───── DATA EXTRACT ─────

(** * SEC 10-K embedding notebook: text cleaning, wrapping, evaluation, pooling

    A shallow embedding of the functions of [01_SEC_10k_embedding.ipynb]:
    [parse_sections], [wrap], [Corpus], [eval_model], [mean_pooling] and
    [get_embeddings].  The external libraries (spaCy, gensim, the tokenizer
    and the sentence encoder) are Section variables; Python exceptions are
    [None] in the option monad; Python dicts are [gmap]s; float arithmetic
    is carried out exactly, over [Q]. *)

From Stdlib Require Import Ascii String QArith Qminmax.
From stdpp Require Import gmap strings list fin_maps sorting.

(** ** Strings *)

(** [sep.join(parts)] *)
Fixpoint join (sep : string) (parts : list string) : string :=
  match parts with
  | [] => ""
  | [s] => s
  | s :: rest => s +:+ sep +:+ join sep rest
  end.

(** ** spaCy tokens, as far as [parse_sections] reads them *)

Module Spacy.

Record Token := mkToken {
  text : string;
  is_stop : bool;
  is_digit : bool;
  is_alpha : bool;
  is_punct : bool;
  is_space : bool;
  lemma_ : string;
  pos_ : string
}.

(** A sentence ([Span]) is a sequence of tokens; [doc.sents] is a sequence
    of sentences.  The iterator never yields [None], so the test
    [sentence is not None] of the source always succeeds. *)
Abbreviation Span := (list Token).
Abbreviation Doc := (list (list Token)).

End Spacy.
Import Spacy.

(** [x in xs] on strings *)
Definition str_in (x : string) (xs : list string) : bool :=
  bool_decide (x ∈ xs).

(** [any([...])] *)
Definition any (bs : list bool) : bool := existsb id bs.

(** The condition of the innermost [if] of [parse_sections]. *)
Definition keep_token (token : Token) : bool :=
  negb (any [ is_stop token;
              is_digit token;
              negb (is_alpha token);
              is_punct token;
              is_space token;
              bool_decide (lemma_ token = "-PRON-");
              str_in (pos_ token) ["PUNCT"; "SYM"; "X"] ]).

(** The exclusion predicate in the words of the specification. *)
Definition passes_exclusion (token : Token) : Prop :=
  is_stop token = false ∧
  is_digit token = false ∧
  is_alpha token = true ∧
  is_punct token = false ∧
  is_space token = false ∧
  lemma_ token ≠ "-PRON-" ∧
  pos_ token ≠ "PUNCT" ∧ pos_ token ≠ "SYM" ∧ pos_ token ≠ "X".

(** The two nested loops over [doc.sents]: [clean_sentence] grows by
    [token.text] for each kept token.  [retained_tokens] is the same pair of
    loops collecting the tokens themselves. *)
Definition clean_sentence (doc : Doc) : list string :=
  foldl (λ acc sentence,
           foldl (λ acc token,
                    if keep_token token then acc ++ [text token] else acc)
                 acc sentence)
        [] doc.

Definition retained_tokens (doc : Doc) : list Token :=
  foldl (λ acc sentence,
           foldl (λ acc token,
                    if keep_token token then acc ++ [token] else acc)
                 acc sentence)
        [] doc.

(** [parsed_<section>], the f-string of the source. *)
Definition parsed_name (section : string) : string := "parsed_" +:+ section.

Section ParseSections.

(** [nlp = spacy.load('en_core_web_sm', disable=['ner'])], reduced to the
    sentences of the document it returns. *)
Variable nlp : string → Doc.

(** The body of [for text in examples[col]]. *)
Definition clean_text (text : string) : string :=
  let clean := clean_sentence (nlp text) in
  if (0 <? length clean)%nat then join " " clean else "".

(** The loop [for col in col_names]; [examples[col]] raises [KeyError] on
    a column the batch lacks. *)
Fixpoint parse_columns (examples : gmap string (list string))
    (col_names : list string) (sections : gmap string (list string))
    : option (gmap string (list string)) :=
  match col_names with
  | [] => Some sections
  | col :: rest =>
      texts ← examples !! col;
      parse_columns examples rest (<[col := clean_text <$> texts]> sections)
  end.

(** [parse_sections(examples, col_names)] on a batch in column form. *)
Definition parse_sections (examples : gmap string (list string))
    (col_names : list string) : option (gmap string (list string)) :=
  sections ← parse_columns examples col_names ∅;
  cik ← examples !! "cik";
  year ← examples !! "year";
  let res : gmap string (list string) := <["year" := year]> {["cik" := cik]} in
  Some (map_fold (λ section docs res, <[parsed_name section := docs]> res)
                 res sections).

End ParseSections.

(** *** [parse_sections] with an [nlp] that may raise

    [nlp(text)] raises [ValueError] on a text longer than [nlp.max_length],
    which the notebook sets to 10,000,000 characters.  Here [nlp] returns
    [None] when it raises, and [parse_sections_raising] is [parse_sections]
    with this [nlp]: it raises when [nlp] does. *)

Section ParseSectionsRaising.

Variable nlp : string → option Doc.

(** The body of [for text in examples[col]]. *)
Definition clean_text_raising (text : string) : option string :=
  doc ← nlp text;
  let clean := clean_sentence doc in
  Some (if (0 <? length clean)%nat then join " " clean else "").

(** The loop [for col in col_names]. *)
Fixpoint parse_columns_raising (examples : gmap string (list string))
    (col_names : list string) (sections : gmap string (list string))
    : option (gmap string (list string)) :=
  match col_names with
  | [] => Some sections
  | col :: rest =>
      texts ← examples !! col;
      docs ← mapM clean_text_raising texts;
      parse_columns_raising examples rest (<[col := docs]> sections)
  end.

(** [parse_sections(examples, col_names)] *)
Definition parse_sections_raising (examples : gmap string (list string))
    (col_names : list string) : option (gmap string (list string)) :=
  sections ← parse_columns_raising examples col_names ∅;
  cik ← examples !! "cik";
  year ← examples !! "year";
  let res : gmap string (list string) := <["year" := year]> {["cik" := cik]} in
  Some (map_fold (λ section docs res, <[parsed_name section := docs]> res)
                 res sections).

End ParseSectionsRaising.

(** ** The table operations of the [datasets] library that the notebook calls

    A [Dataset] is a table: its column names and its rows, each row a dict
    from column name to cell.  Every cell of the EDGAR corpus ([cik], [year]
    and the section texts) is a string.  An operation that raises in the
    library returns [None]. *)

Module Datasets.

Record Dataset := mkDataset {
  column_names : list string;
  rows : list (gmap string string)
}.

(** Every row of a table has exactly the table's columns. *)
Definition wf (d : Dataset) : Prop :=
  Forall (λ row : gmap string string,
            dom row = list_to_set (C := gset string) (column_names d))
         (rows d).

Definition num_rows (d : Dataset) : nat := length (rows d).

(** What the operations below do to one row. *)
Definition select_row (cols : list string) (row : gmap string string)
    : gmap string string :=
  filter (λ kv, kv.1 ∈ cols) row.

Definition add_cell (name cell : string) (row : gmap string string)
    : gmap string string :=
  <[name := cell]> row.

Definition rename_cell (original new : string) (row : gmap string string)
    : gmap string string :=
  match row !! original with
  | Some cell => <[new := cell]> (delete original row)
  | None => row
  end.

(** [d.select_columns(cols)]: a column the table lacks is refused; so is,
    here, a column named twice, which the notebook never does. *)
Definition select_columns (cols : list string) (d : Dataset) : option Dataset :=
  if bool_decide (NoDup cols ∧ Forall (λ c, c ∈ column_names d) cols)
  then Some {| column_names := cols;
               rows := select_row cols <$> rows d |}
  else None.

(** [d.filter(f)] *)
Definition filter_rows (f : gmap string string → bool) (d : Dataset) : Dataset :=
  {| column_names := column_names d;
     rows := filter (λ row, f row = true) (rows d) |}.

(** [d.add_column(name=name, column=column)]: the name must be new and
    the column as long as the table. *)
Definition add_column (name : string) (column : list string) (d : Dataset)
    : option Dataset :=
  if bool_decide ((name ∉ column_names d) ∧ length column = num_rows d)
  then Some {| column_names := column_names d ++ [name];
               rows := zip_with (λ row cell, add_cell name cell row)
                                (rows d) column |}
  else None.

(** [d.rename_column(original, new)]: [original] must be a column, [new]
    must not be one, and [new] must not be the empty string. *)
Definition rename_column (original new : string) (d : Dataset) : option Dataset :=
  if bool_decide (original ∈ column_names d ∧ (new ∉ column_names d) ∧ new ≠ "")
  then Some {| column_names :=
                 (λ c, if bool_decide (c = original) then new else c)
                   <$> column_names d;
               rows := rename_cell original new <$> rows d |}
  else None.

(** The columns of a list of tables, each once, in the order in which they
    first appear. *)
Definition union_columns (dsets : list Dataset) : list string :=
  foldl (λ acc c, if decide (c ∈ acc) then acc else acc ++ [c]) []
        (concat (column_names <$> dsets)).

─────
───── DATA EXTRACT ─────

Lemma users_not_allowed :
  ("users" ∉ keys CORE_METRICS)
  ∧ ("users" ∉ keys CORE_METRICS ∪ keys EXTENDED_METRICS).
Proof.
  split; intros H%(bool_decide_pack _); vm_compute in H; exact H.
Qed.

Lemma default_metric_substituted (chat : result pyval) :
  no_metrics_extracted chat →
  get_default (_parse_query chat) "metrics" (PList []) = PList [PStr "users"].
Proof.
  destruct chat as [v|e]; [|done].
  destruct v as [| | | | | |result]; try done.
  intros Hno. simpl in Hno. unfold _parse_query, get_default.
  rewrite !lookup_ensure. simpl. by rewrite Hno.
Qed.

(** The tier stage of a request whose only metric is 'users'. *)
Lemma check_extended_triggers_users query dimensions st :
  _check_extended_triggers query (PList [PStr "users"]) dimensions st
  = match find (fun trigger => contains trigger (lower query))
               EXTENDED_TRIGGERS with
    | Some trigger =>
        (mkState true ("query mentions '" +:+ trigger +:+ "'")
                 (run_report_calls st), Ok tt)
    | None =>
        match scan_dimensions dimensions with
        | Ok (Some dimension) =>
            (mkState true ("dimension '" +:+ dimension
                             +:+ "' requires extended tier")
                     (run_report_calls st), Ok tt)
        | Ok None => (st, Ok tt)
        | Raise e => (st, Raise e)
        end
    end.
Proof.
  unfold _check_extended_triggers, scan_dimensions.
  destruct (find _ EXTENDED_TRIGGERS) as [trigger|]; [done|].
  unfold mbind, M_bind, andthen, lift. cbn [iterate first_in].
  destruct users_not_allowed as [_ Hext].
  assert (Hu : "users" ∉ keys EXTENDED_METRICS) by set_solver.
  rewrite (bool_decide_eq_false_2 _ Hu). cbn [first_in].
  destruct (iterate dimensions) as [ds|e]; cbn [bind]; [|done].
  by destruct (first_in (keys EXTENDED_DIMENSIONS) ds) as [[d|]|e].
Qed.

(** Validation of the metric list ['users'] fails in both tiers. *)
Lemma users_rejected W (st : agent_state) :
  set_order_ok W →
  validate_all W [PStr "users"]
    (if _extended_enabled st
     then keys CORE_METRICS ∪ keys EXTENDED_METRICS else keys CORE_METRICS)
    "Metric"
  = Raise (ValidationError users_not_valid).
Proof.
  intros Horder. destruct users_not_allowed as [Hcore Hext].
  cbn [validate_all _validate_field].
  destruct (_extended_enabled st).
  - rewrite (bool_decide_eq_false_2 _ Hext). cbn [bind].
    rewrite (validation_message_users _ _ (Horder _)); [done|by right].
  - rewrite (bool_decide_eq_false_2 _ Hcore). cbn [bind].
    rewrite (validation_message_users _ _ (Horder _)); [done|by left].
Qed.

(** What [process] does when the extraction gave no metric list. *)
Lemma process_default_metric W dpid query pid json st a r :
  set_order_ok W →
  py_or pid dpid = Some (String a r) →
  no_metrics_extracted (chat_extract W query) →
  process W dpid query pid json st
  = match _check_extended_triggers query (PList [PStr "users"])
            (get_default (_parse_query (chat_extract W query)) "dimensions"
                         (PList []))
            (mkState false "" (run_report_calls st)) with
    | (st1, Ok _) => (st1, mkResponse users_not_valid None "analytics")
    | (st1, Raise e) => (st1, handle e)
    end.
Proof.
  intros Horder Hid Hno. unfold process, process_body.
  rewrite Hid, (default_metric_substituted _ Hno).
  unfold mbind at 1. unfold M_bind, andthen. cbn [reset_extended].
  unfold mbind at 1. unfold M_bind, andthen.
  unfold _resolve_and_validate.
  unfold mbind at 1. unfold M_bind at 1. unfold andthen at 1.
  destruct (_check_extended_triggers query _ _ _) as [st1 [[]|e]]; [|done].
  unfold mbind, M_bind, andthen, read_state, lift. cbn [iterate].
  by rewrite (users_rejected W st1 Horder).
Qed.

─────

(WORK TO BE COMPLETED)
Whenever the string "which" occurs in a line of the entries above, copy that line.

(TASK RESPONSE)
    which the notebook sets to 10,000,000 characters.  Here [nlp] returns
    here, a column named twice, which the notebook never does. *)
(** The columns of a list of tables, each once, in the order in which they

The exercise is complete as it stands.